Noi associamo l’acqua ai nostri rubinetti, ma per un orientale dei tempi della Samaritana, l’acqua era una cosa marrone, che si trovava in qualche luogo che bisognava raggiungere con un lungo cammino, si scansavano le impurità maggiori e la si beveva e la si conservava per le abluzioni (o lavaggi) connesse alle necessarie purificazioni religiose e per la sete dei giorni che verranno. L’acqua era preziosa poiché forniva la vita e la fecondità della terra e di tutti, uomini e bestie e piante, e ciascuno grazie all'acqua spegne la sua arsura, riprende il suo cammino, incontra le provvidenziali oasi verdeggianti. Dunque una realtà desiderata e quindi, secondo il costume orientale, segno e simbolo di una realtà ancora più alta , e cioè segno di Dio stesso. Tutto l’antico Testamento si riappropria di questa immagine ed è splendida la definizione di Geremia che definisce Dio come “Fonte di acqua viva (cioè zampillante) e non cisterna screpolata (laddove stagna l’acqua marrone)”. In questo capitolo Gesù parla della sua acqua viva zampillante (in quel tempo c’era gente che in tutta la vita mai aveva bevuto ad una sorgente zampillante acqua trasparente, nativa, dinamica e veloce) e fra poco Gesù aggiungerà “Se qualcuno ha sete venga a me e beva”.

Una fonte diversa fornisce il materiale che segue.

(* ===== verification/TreeMapProps.v ===== *)
(** The properties of the keyed trees and of [TreeMap], with their witnesses.

    [extend] and [insert_tree] go through [edit], which sorts the edits with
    the standard library's unstable sort: the theorems hold for every function
    that permutes the edits into key order. *)

From stdpp Require Import base numbers option list sorting.
From S2P Require Import Prelude SumTree SumTreeFacts Search Cursor CursorFacts StepFacts CursorApi Iter KeyedTree KeyedFacts TreeMap TreeMapFacts.

#[local] Arguments TREE_BASE : simpl never.
#[local] Arguments Nat.mul : simpl never.

Section map_edits.
Context {K V : Type} `{OrdLaws K}.
Implicit Types (self m : TreeMap K V) (k : K) (v : V) (l : list (MapEntry K V))
  (entries : list (K * V)).
Context (sort : list (Edit (MapEntry K V) (MapKey K)) → list (Edit (MapEntry K V) (MapKey K))).

(** The value a list of pairs gives a key: the first pair's. *)
Definition assoc k entries : option V :=
  snd <$> List.find (λ kv, bool_decide (cmp kv.1 k = Eq)) entries.

Definition insertions entries : list (Edit (MapEntry K V) (MapKey K)) :=
  (λ kv, Insert (to_entry kv)) <$> entries.

Lemma edit_for_insertions k entries :
  edit_for (MkMapKey (Some k)) (insertions entries) =
  (λ kv, Insert (to_entry kv)) <$> List.find (λ kv, bool_decide (cmp kv.1 k = Eq)) entries.
Proof.
  unfold edit_for. induction entries as [|[k' v'] entries IH]; [done|]. simpl.
  case_bool_decide as E; case_bool_decide as E'; [done|by destruct E'|by destruct E|apply IH].
Qed.

Lemma edit_keys_insertions entries :
  edit_key <$> insertions entries = (λ kv, MkMapKey (Some kv.1)) <$> entries.
Proof. unfold insertions. by rewrite <- list_fmap_compose. Qed.

Lemma insertions_NoDup entries : NoDup (fst <$> entries) → NoDup (edit_key <$> insertions entries).
Proof.
  rewrite edit_keys_insertions. intros Hnd.
  change ((λ kv : K * V, MkMapKey (Some kv.1)) <$> entries)
    with (((λ k, MkMapKey (Some k)) ∘ (fst : K * V → K)) <$> entries).
  rewrite (list_fmap_compose (fst : K * V → K) (λ k, MkMapKey (Some k)) entries).
  apply NoDup_fmap_2; [|done]. by intros ?? [= ->].
Qed.

(** The entries of [l] overridden by those of [entries]. *)
Definition overridden entries l l' : Prop :=
  sorted (K:=MapKey K) l' ∧
  ∀ k, map_lookup k l' = match assoc k entries with Some v => Some v | None => map_lookup k l end.

Lemma extend_spec self l entries :
  sorts_edits sort → map_inv self l → NoDup (fst <$> entries) →
  ∃ self' h l', extend sort self entries = Some self' ∧ wf () h self' ∧ elements self' = l' ∧
    overridden entries l l'.
Proof.
  intros [Hperm Hsort] Hm Hnd.
  destruct (edit_spec (K:=MapKey K) sort () self l (insertions entries) Hperm Hsort Hm)
    as (t'&h&removed&l'&Hed&Hwf&Hel&Hs&Hl&_); [by apply insertions_NoDup|].
  exists t', h, l'. unfold extend. fold (insertions entries). rewrite Hed.
  split; [done|]. split; [done|]. split; [done|]. split; [done|]. intros k.
  unfold map_lookup, entry_at. rewrite Hl. unfold edited, assoc. rewrite edit_for_insertions.
  by destruct (List.find _ entries) as [[]|].
Qed.

Lemma assoc_entries k l : assoc k (map of_entry l) = map_lookup k l.
Proof.
  unfold assoc, map_lookup, entry_at, lookup_key. induction l as [|i l IH]; [done|]. simpl.
  case_bool_decide as E; case_bool_decide as E'; [done|by destruct E'|by destruct E|apply IH].
Qed.

Lemma entries_NoDup l : sorted (K:=MapKey K) l → NoDup (fst <$> map of_entry l).
Proof.
  induction 1 as [|i l _ IH Hlt]; [constructor|]. simpl. apply NoDup_cons. split; [|done].
  intros (kv&E&Hin)%list_elem_of_fmap. apply list_elem_of_In, in_map_iff in Hin as (j&<-&Hj).
  apply list_elem_of_In in Hj. eapply Forall_forall in Hlt; [|done]. simpl in E.
  change (cmp (entry_key i) (entry_key j) = Lt) in Hlt. by rewrite E, cmp_refl in Hlt.
Qed.







Lemma iter_spec self l : map_inv self l → iter self = Some (map of_entry l).
Proof.
  intros (Hel&_&h&Hwf&Hh). unfold iter.
  rewrite (iter_collect_spec _ () (iter_new self) l); [done| |by rewrite tree_size_elements, Hel].
  rewrite <- Hel. by eapply iter_at_new.
Qed.
End map_edits.

(** ** Properties of the keyed operations *)

Section keyed_properties.
Context {T S K Cx : Type} `{KeyedLaws T S K Cx}.
Implicit Types (t : SumTree T S) (cx : Cx) (l a b : list T) (k : K) (i : T).

(** on a tree sorted by key, [insert_or_replace] puts the item at its key,
    in place of the item of that key, which it returns; [remove] takes out and
    returns the item of the key; [get] finds it; the order of the rest is kept,
    the result is well formed and nothing panics. *)
Theorem keyed_insert_remove_get cx t l k i :
  keyed_tree cx t l →
  KeyedTree.get t k cx = lookup_key k l ∧
  (∃ t' h a b, KeyedTree.insert_or_replace t i cx = Some (t', lookup_key (key i) l) ∧ wf cx h t' ∧
    l = a ++ option_list (lookup_key (key i) l) ++ b ∧ below (key i) a ∧ above (key i) b ∧
    elements t' = a ++ [i] ++ b) ∧
  ∃ t' h a b, KeyedTree.remove t k cx = Some (t', lookup_key k l) ∧ wf cx h t' ∧
    l = a ++ option_list (lookup_key k l) ++ b ∧ below k a ∧ above k b ∧ elements t' = a ++ b.
Proof.
  intros Ht. split_and!; [by apply get_spec|by apply KeyedFacts.insert_or_replace_spec|
    by apply remove_spec].
Qed.

(** C26: [edit] applies a batch of edits with distinct keys in one pass: the
    result is sorted, binds every key as its edit says and every other key as
    before, and the removed items are those the edited keys had; for every sort
    that permutes the edits into key order. *)
Theorem keyed_edit_applies sort cx t l (es : list (Edit T K)) :
  sorts_edits sort → keyed_tree cx t l → NoDup (edit_key <$> es) →
  ∃ t' h removed l', edit sort t es cx = Some (t', removed) ∧ wf cx h t' ∧ elements t' = l' ∧
    sorted (K:=K) l' ∧
    (∀ k, lookup_key k l' =
      match edit_for k es with
      | Some (Insert i) => Some i
      | Some (Remove _) => None
      | None => lookup_key k l
      end) ∧
    removed ≡ₚ omap (λ e, lookup_key (edit_key e) l) es.
Proof.
  intros [Hperm Hsort] Ht Hnd.
  destruct (edit_spec sort cx t l es Hperm Hsort Ht Hnd)
    as (t'&h&removed&l'&?&?&?&?&Hl&?).
  by exists t', h, removed, l'.
Qed.
End keyed_properties.

(** ** Properties of [TreeMap] *)

Section map_properties.
Context {K V : Type} `{OrdLaws K}.
Implicit Types (self m : TreeMap K V) (k : K) (v : V) (l : list (MapEntry K V))
  (entries : list (K * V)).

(** C32: [TreeMap] is a finite map: [get] and [contains_key] read its entries,
    [insert], [insert_or_replace] and [remove] change one key, keep every other
    key and the order, and return the old value. *)
Theorem map_get_insert_remove self l k v :
  map_inv self l →
  get self k = map_lookup k l ∧
  contains_key self k = bool_decide (map_lookup k l ≠ None) ∧
  (∃ self' h l', insert_or_replace self k v = Some (self', map_lookup k l) ∧
    insert self k v = Some self' ∧ wf () h self' ∧ elements self' = l' ∧
    updated_at k (Some v) l l') ∧
  ∃ self' h l', remove self k = Some (self', map_lookup k l) ∧ wf () h self' ∧
    elements self' = l' ∧ updated_at k None l l'.
Proof.
  intros Hm. split_and!.
  - by apply map_get_spec.
  - unfold contains_key. rewrite (map_get_spec _ _ _ Hm). by destruct (map_lookup k l).
  - by apply insert_spec.
  - by apply map_remove_spec.
Qed.

(** [update] runs the function on the value of the key, if there is one,
    and stores what it leaves; [retain] keeps exactly the entries the predicate
    accepts, in order. *)
Theorem map_update_retain {R} self l k (f : V → V * R) (predicate : K → V → bool) :
  map_inv self l →
  (∃ self' h l', update self k f = Some (self', snd ∘ f <$> map_lookup k l) ∧ wf () h self' ∧
    elements self' = l' ∧ updated_at k (fst ∘ f <$> map_lookup k l) l l') ∧
  ∃ self' h, retain self predicate = Some self' ∧ wf () h self' ∧
    elements self' = List.filter (λ e, predicate (entry_key e) (value e)) l.
Proof. intros Hm. split; [by apply update_spec|by apply retain_spec]. Qed.

(** [remove_range] with [start] not after [end] removes exactly the entries
    from [start] up to [end], for any monotone targets. *)
Theorem map_remove_range {Start End} `{MapSeekTarget Start K, MapSeekTarget End K}
    self l (start : Start) (end_ : End) :
  map_inv self l → target_upward start → target_upward end_ →
  (∀ k, cmp_cursor start k = Gt → cmp_cursor end_ k = Gt) →
  ∃ self' h, remove_range self start end_ = Some self' ∧ wf () h self' ∧
    elements self' =
      List.filter (λ i, bool_decide (cmp_cursor start (entry_key i) = Gt ∨
                                     cmp_cursor end_ (entry_key i) ≠ Gt)) l.
Proof. apply remove_range_spec. Qed.

(** [closest] returns the last entry whose key is at most the given key;
    [iter_from] yields the entries from the key on; [iter], [values], [first]
    and [last] read the entries in key order. *)
Theorem map_ordered_reads self l k :
  map_inv self l →
  closest self k = Some (of_entry <$> list.last (List.filter (λ i, le_key i k) l)) ∧
  (∃ c, iter_from self k = Some c ∧
    collect_from (length l) c = Some (map of_entry (List.filter (λ i, negb (lt_key i k)) l))) ∧
  iter self = Some (map of_entry l) ∧
  first self = Some (of_entry <$> head l) ∧ last self = Some (of_entry <$> list.last l).
Proof.
  intros Hm. pose proof Hm as (Hel&_&h&Hwf&_). split_and!.
  - by apply closest_spec.
  - by apply iter_from_spec.
  - by apply iter_spec.
  - unfold first. by rewrite (first_wf () h _ Hwf), Hel.
  - unfold last. by rewrite (last_wf () h _ Hwf), Hel.
Qed.

(** [extend] with distinct keys and [insert_tree] override the entries of
    the map by the given ones and keep the others, in key order. *)
Theorem map_extend_insert_tree sort self l entries other l2 :
  sorts_edits sort → map_inv self l → NoDup (fst <$> entries) → map_inv other l2 →
  (∃ self' h l', extend sort self entries = Some self' ∧ wf () h self' ∧ elements self' = l' ∧
    overridden entries l l') ∧
  ∃ self' h l', insert_tree sort self other = Some self' ∧ wf () h self' ∧ elements self' = l' ∧
    sorted (K:=MapKey K) l' ∧
    ∀ k, map_lookup k l' = match map_lookup k l2 with Some v => Some v | None => map_lookup k l end.
Proof.
  intros Hsort Hm Hnd Hm2. split; [by apply extend_spec|].
  unfold insert_tree. rewrite (iter_spec _ _ Hm2). cbn [mbind option_bind].
  destruct (extend_spec sort self l (map of_entry l2) Hsort Hm) as (self'&h&l'&Hext&?&?&?&Hl).
  { apply entries_NoDup. apply Hm2. }
  exists self', h, l'. split_and!; try done. intros k. by rewrite Hl, assoc_entries.
Qed.


(** [from_ordered_entries] of entries in strict key order builds a map
    that [iter] reads back unchanged. *)
Theorem map_from_ordered_roundtrip entries :
  sorted (K:=MapKey K) (to_entry <$> entries) →
  ∃ self h, from_ordered_entries entries = Some self ∧ wf () h self ∧
    (h < STACK_CAPACITY → map_inv self (to_entry <$> entries) ∧ iter self = Some entries).
Proof.
  intros Hs. destruct (from_iter_wf () (to_entry <$> entries)) as (self&h&E&Hwf&Hel).
  exists self, h. split; [done|]. split; [done|]. intros Hh.
  assert (Hm : map_inv self (to_entry <$> entries)) by (split_and!; [done|done|by exists h]).
  split; [done|]. rewrite (iter_spec _ _ Hm). f_equal.
  clear. induction entries as [|[k v] entries IH]; [done|]. simpl. by f_equal.
Qed.
End map_properties.

(** ** Witnesses: the map [{1 ↦ 10, 3 ↦ 30, 5 ↦ 50}] *)

Module MapWitness.
Definition entries : list (MapEntry nat nat) :=
  [mkMapEntry 1 10; mkMapEntry 3 30; mkMapEntry 5 50].
Definition sample : TreeMap nat nat :=
  Leaf (MkMapKey (Some 5)) entries ((λ e, item_summary_of e ()) <$> entries).

Lemma sample_sorted : sorted (K:=MapKey nat) entries.
Proof. repeat constructor. Qed.

Lemma sample_inv : map_inv sample entries.
Proof.
  split; [done|]. split; [apply sample_sorted|]. exists 0. split; [|unfold STACK_CAPACITY; lia].
  split; [done|]. split; [done|]. vm_compute. lia.
Qed.
End MapWitness.
Import MapWitness.

Lemma keyed_insert_remove_get_witness :
  KeyedTree.get sample (MkMapKey (Some 3)) () = Some (mkMapEntry 3 30) ∧
  ∃ t', KeyedTree.remove sample (MkMapKey (Some 3)) () = Some (t', Some (mkMapEntry 3 30)).
Proof.
  destruct (keyed_insert_remove_get (K:=MapKey nat) () sample entries (MkMapKey (Some 3))
    (mkMapEntry 4 40) sample_inv) as (Hg&_&(t'&_&_&_&Hr&_)).
  split; [exact Hg|]. by exists t'.
Defined.

Lemma keyed_edit_applies_witness :
  ∃ t' removed, edit (merge_sort edit_le) sample
      [Insert (mkMapEntry 4 40); Remove (MkMapKey (Some 1))] () = Some (t', removed) ∧
    lookup_key (MkMapKey (Some 1)) (elements t') = None ∧ removed ≡ₚ [mkMapEntry 1 10].
Proof.
  destruct (keyed_edit_applies (K:=MapKey nat) (merge_sort edit_le) () sample entries
    [Insert (mkMapEntry 4 40); Remove (MkMapKey (Some 1))])
    as (t'&h&removed&l'&He&_&<-&_&Hl&Hr).
  - apply merge_sort_edits.
  - apply sample_inv.
  - apply NoDup_cons. split; [|apply NoDup_singleton]. intros E%list_elem_of_singleton. discriminate.
  - exists t', removed. split; [exact He|]. split; [apply Hl|exact Hr].
Defined.

Lemma map_get_insert_remove_witness :
  get sample 3 = Some 30 ∧ ∃ m, insert sample 4 40 = Some m ∧ map_lookup 4 (elements m) = Some 40.
Proof.
  destruct (map_get_insert_remove sample entries 3 0 sample_inv) as (Hg&_).
  split; [exact Hg|].
  destruct (map_get_insert_remove sample entries 4 40 sample_inv)
    as (_&_&(m&h&l'&_&Hi&_&<-&_&Hl)&_).
  exists m. split; [exact Hi|]. by rewrite Hl.
Defined.

Lemma map_update_retain_witness :
  ∃ m, update sample 3 (λ v, (v + 1, v)) = Some (m, Some 30) ∧ map_lookup 3 (elements m) = Some 31.
Proof.
  destruct (map_update_retain sample entries 3 (λ v, (v + 1, v)) (λ _ _, true) sample_inv)
    as [(m&h&l'&Hu&_&<-&_&Hl) _].
  exists m. split; [exact Hu|]. by rewrite Hl.
Defined.

Lemma nat_target_upward (n : nat) : target_upward n.
Proof.
  intros k k' Hlt. unfold stops, target_in_child, target_cmp, Adaptor_SeekTarget, cmp_cursor,
    Ord_MapSeekTarget, cmp, nat_Ord in *. simpl in *.
  apply Nat.compare_lt_iff in Hlt. destruct (Nat.compare_spec n k), (Nat.compare_spec n k'); lia || done.
Qed.

Lemma map_remove_range_witness :
  ∃ m, remove_range sample 2 4 = Some m ∧ elements m = [mkMapEntry 1 10; mkMapEntry 5 50].
Proof.
  destruct (map_remove_range sample entries 2 4 sample_inv) as (m&h&Hr&_&Hel);
    [apply nat_target_upward..| |by exists m].
  intros k. unfold cmp_cursor, Ord_MapSeekTarget, cmp, nat_Ord. rewrite !Nat.compare_gt_iff. lia.
Defined.

Lemma map_ordered_reads_witness : closest sample 4 = Some (Some (3, 30)) ∧ first sample = Some (Some (1, 10)).
Proof.
  destruct (map_ordered_reads sample entries 4 sample_inv) as (Hc&_&_&Hf&_).
  split; [exact Hc|exact Hf].
Defined.

Lemma map_extend_insert_tree_witness :
  ∃ m, extend (merge_sort edit_le) sample [(5, 51); (2, 20)] = Some m ∧
    map_lookup 5 (elements m) = Some 51 ∧ map_lookup 1 (elements m) = Some 10.
Proof.
  destruct (map_extend_insert_tree (merge_sort edit_le) sample entries [(5, 51); (2, 20)]
    sample entries) as [(m&h&l'&He&_&<-&_&Hl) _].
  - apply merge_sort_edits.
  - apply sample_inv.
  - apply NoDup_cons. split; [|apply NoDup_singleton]. intros E%list_elem_of_singleton. discriminate.
  - apply sample_inv.
  - exists m. split; [exact He|]. split; [rewrite (Hl 5)|rewrite (Hl 1)]; reflexivity.
Defined.

Lemma map_from_ordered_roundtrip_witness :
  ∃ m h, from_ordered_entries [(1, 10); (3, 30); (5, 50)] = Some m ∧
    (h < STACK_CAPACITY → iter m = Some [(1, 10); (3, 30); (5, 50)]).
Proof.
  destruct (map_from_ordered_roundtrip [(1, 10); (3, 30); (5, 50)] sample_sorted) as (m&h&Hb&_&Hi).
  exists m, h. split; [exact Hb|apply Hi].
Defined.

La donna al pozzo dice «Come Mai …? Signore, tu non hai …. Dove hai …. ? Sei tu forse …. /// poi la sua clamorosa bugia “No ho marito” …… /// …. Signore, vedo ……Signore, so ….. Venite a vedere ….» Pochi verbi in poche battute, ma qui c’è il paradigma del peccatore che si incontra con Gesù, un film che è stato anche mio e tuo (e speriamo che lo sia fino in fondo), con contestazioni al Signore, poi domande colpo su colpo con dubbi e ripicca, poi l’arma del nascondere quella verità che neppure io voglio vedere. Ecco allora la Luce che illumina ogni uomo di fatto elimina (perché ti ama) le tenebre oscure anche in quelle profondità nascoste a te e a tutti, e scopri che solo con Lui “La Verità vi farà liberi (Gv 8)”, liberi di vedere, liberi di sapere, liberi di correre dalle persone che conosciamo ed annunciare loro “Venite a vedere!!”.

Questo pozzo è meta di tour durante i pellegrinaggi in Terra Santa, non solo per l’episodio di questo Vangelo odierno, ma per tutta la sua storia nell’Antico Testamento. Vorrei ricordare particolarmente l’episodio di Genesi 29 dove Giacobbe arriva per la prima volta a questo pozzo coperto da una pietra enorme (diciamo un antifurto per il suo preziosissimo contenuto), e lì c’erano alcuni pastori ed una pastorella (Rachele) che aspettavano la fine del pascolo degli altri pastori del consorzio affinché tutti insieme ohohoh issaaaaa sollevassero l’enorme pietra per far bere animali e uomini. Ma Giacobbe, invaghito di quei begli occhi, volle fare una figura da “Macho” e da solo (autentico superman) sollevò la pietra per far bere Rachele e le sue bestie con grande sconcerto degli altri pastori. E naturalmente si sposarono, perché un uomo così non lo si trova tutti i giorni. Non è un episodio insignificante questo di Genesi 29, perché molti secoli dopo, non solo un altro uomo (meno macho ma non per questo – Ecce Homo - meno uomo di Giacobbe) conquistò una donna Samaritana con il vero amore fondato dalla verità e dall'annuncio in Spirito, ma poi un giorno come Giacobbe anch'Egli – da autentico macho – sollevò un'altra pietra ma non da un pozzo, bensì da un sepolcro, e per conquistare un’altra bella e amata, la quale si chiama Chiesa e nella quale ci siamo anche io e te. Questa splendida riflessione ovviamente non è mia, ma appartiene ai Padri della Chiesa.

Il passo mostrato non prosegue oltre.